The basis for this assertion is not explained. Perhaps the reporter is speculating that the Trump administration is rethinking the Obama administration’s dubious “Dear Colleague” letter that threatened school districts with an aggressive use of the “disparate impact” approach to civil-rights enforcement in the context of school discipline. But, as I’ve explained before, such rethinking is to be welcomed, not lamented.

The MinnPost article goes on to say that “MDHR chose to focus on subjective incidents” such as “bullying, disruptive/disorderly conduct, verbal abuse, other [sic], attendance, threats and intimidation.” But of course such “subjective incidents” vary enormously in severity (talking out of turn and throwing a punch might both be “disruptive/disorderly conduct”); thus, you have to control for a lot of variables before it can be asserted that a disparity is evidence of discrimination. When the article reports that “one of the best predictors of whether a kid will get suspended is if he or she has previously been suspended,” that’s no surprise.

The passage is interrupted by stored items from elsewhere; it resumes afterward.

(** The merge does not throw when the saved items it must output closed
    carry their saved state. *)
Lemma mergeOpenTabs_total_unmatched (tabItems : list TabItem.t)
    (openTabs : list Tab.t) :
  Forall (fun ti => unmatched openTabs ti = true ->
                    TabItem.savedState ti <> None) tabItems ->
  exists r, mergeOpenTabs iterationOrder tabItems openTabs = Some r.
Proof.
  intros Hok. rewrite mergeOpenTabs_eq.
  destruct (mergedMap_perm tabItems openTabs) as [mergedMap [-> Hmerged]].
  simpl.
  assert (Hflat : forall x,
             In x (flat_map snd (iterationOrder mergedMap)) ->
             In x (reconciliation tabItems openTabs)).
  { intros x Hx. apply (Permutation_in _ Hmerged).
    eapply Permutation_in; [|exact Hx].
    apply Permutation_flat_map, iterationOrder_perm. }
  destruct (@sortBy_total TabItem.t openTabIndexOf
              (group Bool.eqb TabItem.open true
                 (flat_map snd (iterationOrder mergedMap)))) as [os Hos].
  { apply Forall_forall. intros x Hx.
    apply (In_group _ Bool.eqb_spec) in Hx. destruct Hx as [Hx Hopen].
    apply Hflat in Hx. apply in_app_or in Hx. destruct Hx as [Hx|Hx];
      apply in_map_iff in Hx.
    - destruct Hx as [tab [<- _]]. unfold openTabIndexOf.
      rewrite (proj2 (reconciledOpenItem_open tabItems tab)). discriminate.
    - destruct Hx as [ti [<- _]]. discriminate. }
  destruct (@sortBy_total TabItem.t bookmarkIndexOf
              (group Bool.eqb TabItem.open false
                 (flat_map snd (iterationOrder mergedMap)))) as [cs Hcs].
  { apply Forall_forall. intros x Hx.
    apply (In_group _ Bool.eqb_spec) in Hx. destruct Hx as [Hx Hopen].
    apply Hflat in Hx. apply in_app_or in Hx. destruct Hx as [Hx|Hx];
      apply in_map_iff in Hx.
    - destruct Hx as [tab [<- _]].
      rewrite (proj1 (reconciledOpenItem_open tabItems tab)) in Hopen.
      discriminate.
    - destruct Hx as [ti [<- Hti]]. apply filter_In in Hti.
      destruct Hti as [Hin Hunmatched].
      rewrite Forall_forall in Hok. specialize (Hok ti Hin Hunmatched).
      unfold bookmarkIndexOf. simpl.
      destruct (TabItem.savedState ti); [discriminate | contradiction]. }
  rewrite Hos. simpl. rewrite Hcs. simpl. eexists. reflexivity.
Qed.
End ReconciliationMultiset.

(** X1.  A sequence [mergeOpenTabs] returns holds exactly one item per
    live tab (its open item, with the saved state of the first saved item
    of its URL if there is one) and one closed item per saved item whose
    URL no live tab has: no tab and no unmatched bookmark is lost or
    doubled. *)
Theorem mergeOpenTabs_multiset
    (iterationOrder : list (string * list TabItem.t)
                      -> list (string * list TabItem.t))
    (iterationOrder_perm : forall m, Permutation (iterationOrder m) m)
    (tabItems : list TabItem.t) (openTabs : list Tab.t) (r : list TabItem.t) :
  mergeOpenTabs iterationOrder tabItems openTabs = Some r ->
  Permutation r
    (map (reconciledOpenItem tabItems) openTabs
     ++ map resetSavedItem (filter (unmatched openTabs) tabItems)).
Proof.
  intros Hr. apply (mergeOpenTabs_perm _ iterationOrder_perm _ _ Hr).
Qed.

Lemma mergeOpenTabs_multiset_witness :
  (forall m, Permutation (Sample.insertionOrder m) m) /\
  mergeOpenTabs Sample.insertionOrder [Sample.savedA] [Sample.tabB]
  = Some [makeOpenTabItem Sample.tabB; Sample.savedA] /\
  Permutation [makeOpenTabItem Sample.tabB; Sample.savedA]
    (map (reconciledOpenItem [Sample.savedA]) [Sample.tabB]
     ++ map resetSavedItem (filter (unmatched [Sample.tabB]) [Sample.savedA])).
Proof.
  assert (Hperm : forall m, Permutation (Sample.insertionOrder m) m)
    by (intros m; apply Permutation_refl).
  assert (Hr : mergeOpenTabs Sample.insertionOrder [Sample.savedA] [Sample.tabB]
               = Some [makeOpenTabItem Sample.tabB; Sample.savedA])
    by reflexivity.
  split; [exact Hperm|]. split; [exact Hr|].
  apply (@mergeOpenTabs_multiset Sample.insertionOrder Hperm
           [Sample.savedA] [Sample.tabB] _ Hr).
Defined.

(** X2.  After [updateWindow] the window has as many open items as the
    snapshot has tabs, and as many closed items as the input window had
    saved items whose URL no tab of the snapshot has. *)
Theorem updateWindow_openTabCount
    (iterationOrder : list (string * list TabItem.t)
                      -> list (string * list TabItem.t))
    (iterationOrder_perm : forall m, Permutation (iterationOrder m) m)
    (tabWindow updWindow : TabWindow.t) (chromeWindow : ChromeWindow.t) :
  updateWindow iterationOrder tabWindow chromeWindow = Some updWindow ->
  exists openTabs,
    ChromeWindow.tabs chromeWindow = Some openTabs /\
    openTabCount updWindow = List.length openTabs /\
    List.length (TabWindow.tabItems updWindow)
    = (List.length openTabs
       + List.length (filter (unmatched openTabs)
                        (TabWindow.tabItems tabWindow)))%nat.
Proof.
  unfold updateWindow. intros H.
  apply bind_Some in H. destruct H as [openTabs [Htabs H]].
  apply bind_Some in H. destruct H as [r [Hr H]]. injection H as <-.
  exists openTabs. split; [exact Htabs|].
  apply (mergeOpenTabs_perm _ iterationOrder_perm) in Hr.
  destruct Hr as [Hr _]. unfold openTabCount. simpl. split.
  - rewrite (Permutation_length (Permutation_filter' TabItem.open Hr)).
    rewrite reconciliation_open. apply length_map.
  - rewrite (Permutation_length Hr). unfold reconciliation.
    rewrite length_app, !length_map. reflexivity.
Qed.

Lemma updateWindow_openTabCount_witness :
  (forall m, Permutation (Sample.insertionOrder m) m) /\
  exists updWindow,
    updateWindow Sample.insertionOrder
      (TabWindow.set_tabItems [Sample.savedA] TabWindow.default)
      Sample.liveWindow = Some updWindow /\
    openTabCount updWindow = 2%nat.
Proof.
  assert (Hperm : forall m, Permutation (Sample.insertionOrder m) m)
    by (intros m; apply Permutation_refl).
  split; [exact Hperm|].
  eexists. split; [reflexivity|].
  destruct (@updateWindow_openTabCount Sample.insertionOrder Hperm
              (TabWindow.set_tabItems [Sample.savedA] TabWindow.default)
              _ Sample.liveWindow eq_refl)
    as [openTabs [Htabs [Hcount _]]].
  injection Htabs as <-. exact Hcount.
Defined.

Lemma unmatched_open_item (tabItems : list TabItem.t) (openTabs : list Tab.t)
    (tab : Tab.t) :
  In tab openTabs -> unmatched openTabs (reconciledOpenItem tabItems tab) = false.
Proof.
  intros Htab. unfold unmatched.
  replace (existsb _ openTabs) with true; [apply andb_false_r|].
  symmetry. apply existsb_exists. exists tab. split; [exact Htab|].
  unfold reconciledOpenItem.
  destruct (firstSavedAt _ tabItems); simpl; apply String.eqb_refl.
Qed.

Lemma unmatched_reconciliation (tabItems : list TabItem.t)
    (openTabs : list Tab.t) :
  filter (unmatched openTabs) (reconciliation tabItems openTabs)
  = map resetSavedItem (filter (unmatched openTabs) tabItems).
Proof.
  unfold reconciliation. rewrite filter_app.
  rewrite filter_none, filter_all.
  - reflexivity.
  - intros x Hx. apply in_map_iff in Hx. destruct Hx as [ti [<- Hti]].
    apply filter_In in Hti. destruct Hti as [_ Hti]. exact Hti.
  - intros x Hx. apply in_map_iff in Hx. destruct Hx as [tab [<- Htab]].
    apply unmatched_open_item, Htab.
Qed.

(** In a reconciliation, the saved items of the URL of a live tab all
    have the saved state of the first saved item of that URL. *)
Lemma reconciledOpenItem_stable (tabItems r : list TabItem.t)
    (openTabs : list Tab.t) (tab : Tab.t) :
  Permutation r (reconciliation tabItems openTabs) ->
  In tab openTabs ->
  reconciledOpenItem r tab = reconciledOpenItem tabItems tab.
Proof.
  intros Hr Htab.
  set (u := TabItem.url (makeOpenTabItem tab)).
  assert (Hsaved : forall x,
             In x r -> TabItem.saved x = true -> TabItem.url x = u ->
             exists tab', x = reconciledOpenItem tabItems tab' /\
                          TabItem.url (makeOpenTabItem tab') = u).
  { intros x Hx Hs Hu. apply (Permutation_in _ Hr) in Hx.
    apply in_app_or in Hx. destruct Hx as [Hx|Hx]; apply in_map_iff in Hx.
    - destruct Hx as [tab' [<- _]]. exists tab'. split; [reflexivity|].
      rewrite <- Hu. unfold reconciledOpenItem.
      destruct (firstSavedAt _ tabItems); reflexivity.
    - destruct Hx as [ti [<- Hti]]. apply filter_In in Hti.
      destruct Hti as [_ Hti]. exfalso. unfold unmatched in Hti.
      apply andb_prop in Hti. destruct Hti as [_ Hti].
      apply negb_true_iff in Hti.
      assert (Hex : existsb (fun tab0 =>
                               String.eqb (TabItem.url ti)
                                 (TabItem.url (makeOpenTabItem tab0)))
                            openTabs = true).
      { apply existsb_exists. exists tab. split; [exact Htab|].
        simpl in Hu. rewrite Hu. apply String.eqb_refl. }
      congruence. }
  unfold reconciledOpenItem at 1 2. fold u.
  destruct (firstSavedAt u tabItems) as [s|] eqn:Hfirst.
  - destruct (firstSavedAt u r) as [x|] eqn:Hfirst_r.
    + unfold firstSavedAt in Hfirst_r. apply find_some in Hfirst_r.
      destruct Hfirst_r as [Hx Hp]. apply andb_prop in Hp.
      destruct Hp as [Hs Hu]. apply String.eqb_eq in Hu.
      destruct (Hsaved x Hx Hs (eq_sym Hu)) as [tab' [-> Hu']].
      unfold reconciledOpenItem. rewrite Hu', Hfirst. reflexivity.
    + exfalso. unfold firstSavedAt in Hfirst_r.
      assert (Hin : In (reconciledOpenItem tabItems tab) r).
      { apply (Permutation_in _ (Permutation_sym Hr)).
        apply in_or_app. left. apply in_map, Htab. }
      pose proof (find_none _ _ Hfirst_r _ Hin) as Hp.
      unfold reconciledOpenItem in Hp. fold u in Hp. rewrite Hfirst in Hp.
      simpl in Hp. fold u in Hp. rewrite String.eqb_refl in Hp.
      discriminate.
  - rewrite firstSavedAt_None; [reflexivity|].
    intros x Hx Hs Hu.
    destruct (Hsaved x Hx Hs Hu) as [tab' [-> Hu']].
    unfold reconciledOpenItem in Hs. rewrite Hu', Hfirst in Hs.
    discriminate.
Qed.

Nor should it be a surprise to anyone that “suspensions are also associated with poor performance on tests.”
Being a non-educator and, what’s worse, a Southerner of a certain age myself, I’ll let others decide whether MDHR is correct in concluding that your typical Minnesota educator in 2018 is likely to hold “unconscious attitudes about race” and thus needs to be subjected to “rigorous implicit bias training.”

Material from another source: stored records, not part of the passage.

(** The handler of the lookup fails itself when it cannot read the message
    of the exception. *)
Lemma attempt_incident_crashes s s1 t1 e w3 a :
  availability env hostname days_later_timeout_length fuel s
  = (Normal tt, s1, t1) ->
  get_incident env (incident_url incident_id) (world s1) = (Err e, w3) ->
  message_of e = Err a ->
  attempt env incident_id hostname days_later_timeout_length fuel s
  = (Raise a, set_world w3 s1,
     t1 ++ [GetIncident (incident_url incident_id)]).
Proof.
  intros Ha Hi Hm.
  unfold attempt, collect, prepare, bind. rewrite Ha.
  unfold verify_incident, try_except, try_except_else, call.
  rewrite Hi, Hm. reflexivity.
Qed.

Lemma prepare_normal s x s1 t1 :
  prepare env incident_id hostname days_later_timeout_length fuel s
  = (Normal x, s1, t1) ->
  same_locals s s1
  /\ Forall (fun e => collect_event (query hostname) e = true) t1.
Proof.
  intros H.
  assert (K : keeps (same_locals s)
                    (fun e => collect_event (query hostname) e = true)
                    (fun _ => True)
                    (prepare env incident_id hostname
                             days_later_timeout_length fuel)).
  { apply keeps_prepare; try (intros; exact I); try (intros; assumption);
      try (intros; reflexivity). apply String.eqb_refl. }
  specialize (K s (conj eq_refl eq_refl)). rewrite H in K.
  destruct K as (K1 & _ & K2). split; [exact K1|].
  apply K2; discriminate.
Qed.

Lemma discover_any x s o s1 t1 :
  discover env x s = (o, s1, t1) ->
  same_locals s s1
  /\ Forall (fun e => collect_event (query hostname) e = true) t1.
Proof.
  intros H.
  assert (K : keeps (same_locals s)
                    (fun e => collect_event (query hostname) e = true)
                    (fun e => collect_event (query hostname) e = true)
                    (discover env x)).
  { apply keeps_discover; try (intros; exact I); try (intros; assumption);
      try (intros; reflexivity). }
  specialize (K s (conj eq_refl eq_refl)). rewrite H in K.
  destruct K as (K1 & K2 & _). auto.
Qed.

Lemma attempt_no_logs s x s1 t1 s2 t2 :
  prepare env incident_id hostname days_later_timeout_length fuel s
  = (Normal x, s1, t1) ->
  discover env x s1 = (Normal [], s2, t2) ->
  attempt env incident_id hostname days_later_timeout_length fuel s
  = (Return, set_was_successful false s2,
     t1 ++ t2
     ++ [StatusMessage
           "[FATAL ERROR] Could not find a valid AV log path with logs on Sensor!";
         FunctionResult
           (mkResults (Some false) (result_hostname (results s2)))]).
Proof.
  intros Hp Hd. unfold attempt, collect, bind. rewrite Hp, Hd.
  reflexivity.
Qed.

End Paths.

Section AfterTimeouts.

Variable W : Type.
Variable env : Env W.
Variable fuel : nat.
Variable incident_id : Z.
Variable hostname_arg : string.
Variable w : W.

(** The deadline of line 56, the sensor of line 67 and the iteration the
    loop has reached after [n] timeouts. *)
Variables (t : Z) (w1 : W) (x : Sensor) (l : list Sensor) (w2 : W).
Variables (n : nat) (tr : list event) (s : State W).
Hypothesis H_now : now env w = (t, w1).
Hypothesis H_select :
  select env (query (normalize hostname_arg)) w1 = (Ok (x :: l), w2).
Hypothesis H_row :
  timeouts_in_a_row env incident_id (normalize hostname_arg)
                    (t + timedelta_days DAYS_UNTIL_TIMEOUT) fuel n
                    (initial_state w2 x (normalize hostname_arg)) tr s.
Hypothesis H_loop : timeouts s <= MAX_TIMEOUTS.

Lemma main_return s1 t1 :
  iteration env incident_id (normalize hostname_arg)
            (t + timedelta_days DAYS_UNTIL_TIMEOUT) fuel s
  = (Return, s1, t1) ->
  main env fuel incident_id hostname_arg w
  = (true, world s1,
     Select (query (normalize hostname_arg)) :: tr ++ t1).
Proof.
  intros Hit.
  rewrite (main_found env fuel incident_id hostname_arg w _ _ _ _ _
                      H_now H_select).
  unfold bind.
  rewrite (loop_after_row env _ _ _ _ n
             (initial_state w2 x (normalize hostname_arg)) tr s
             eq_refl H_row H_loop).
  rewrite (retry_loop_S _ _ _ _ _ _ _ _ H_loop), Hit. reflexivity.
Qed.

The problem is that racial disparities in discipline rates likely reflect racial disparities in discipline violations. To impose quotas on schools (what’s sought here are described delicately as “agreements with [MDHR] to work toward reducing discipline disparities that disproportionately impact students of color”) would be unconstitutional. It would also be bad policy, since if students who should be disciplined aren’t, it does them no favors in the long run, and of course immediately harms the learning environment of their classmates, who are themselves likely to be “students of color,” and may in addition put them and their teachers at physical risk.

So there might be something for the Trump administration to investigate here, all right, but it might be MDHR itself.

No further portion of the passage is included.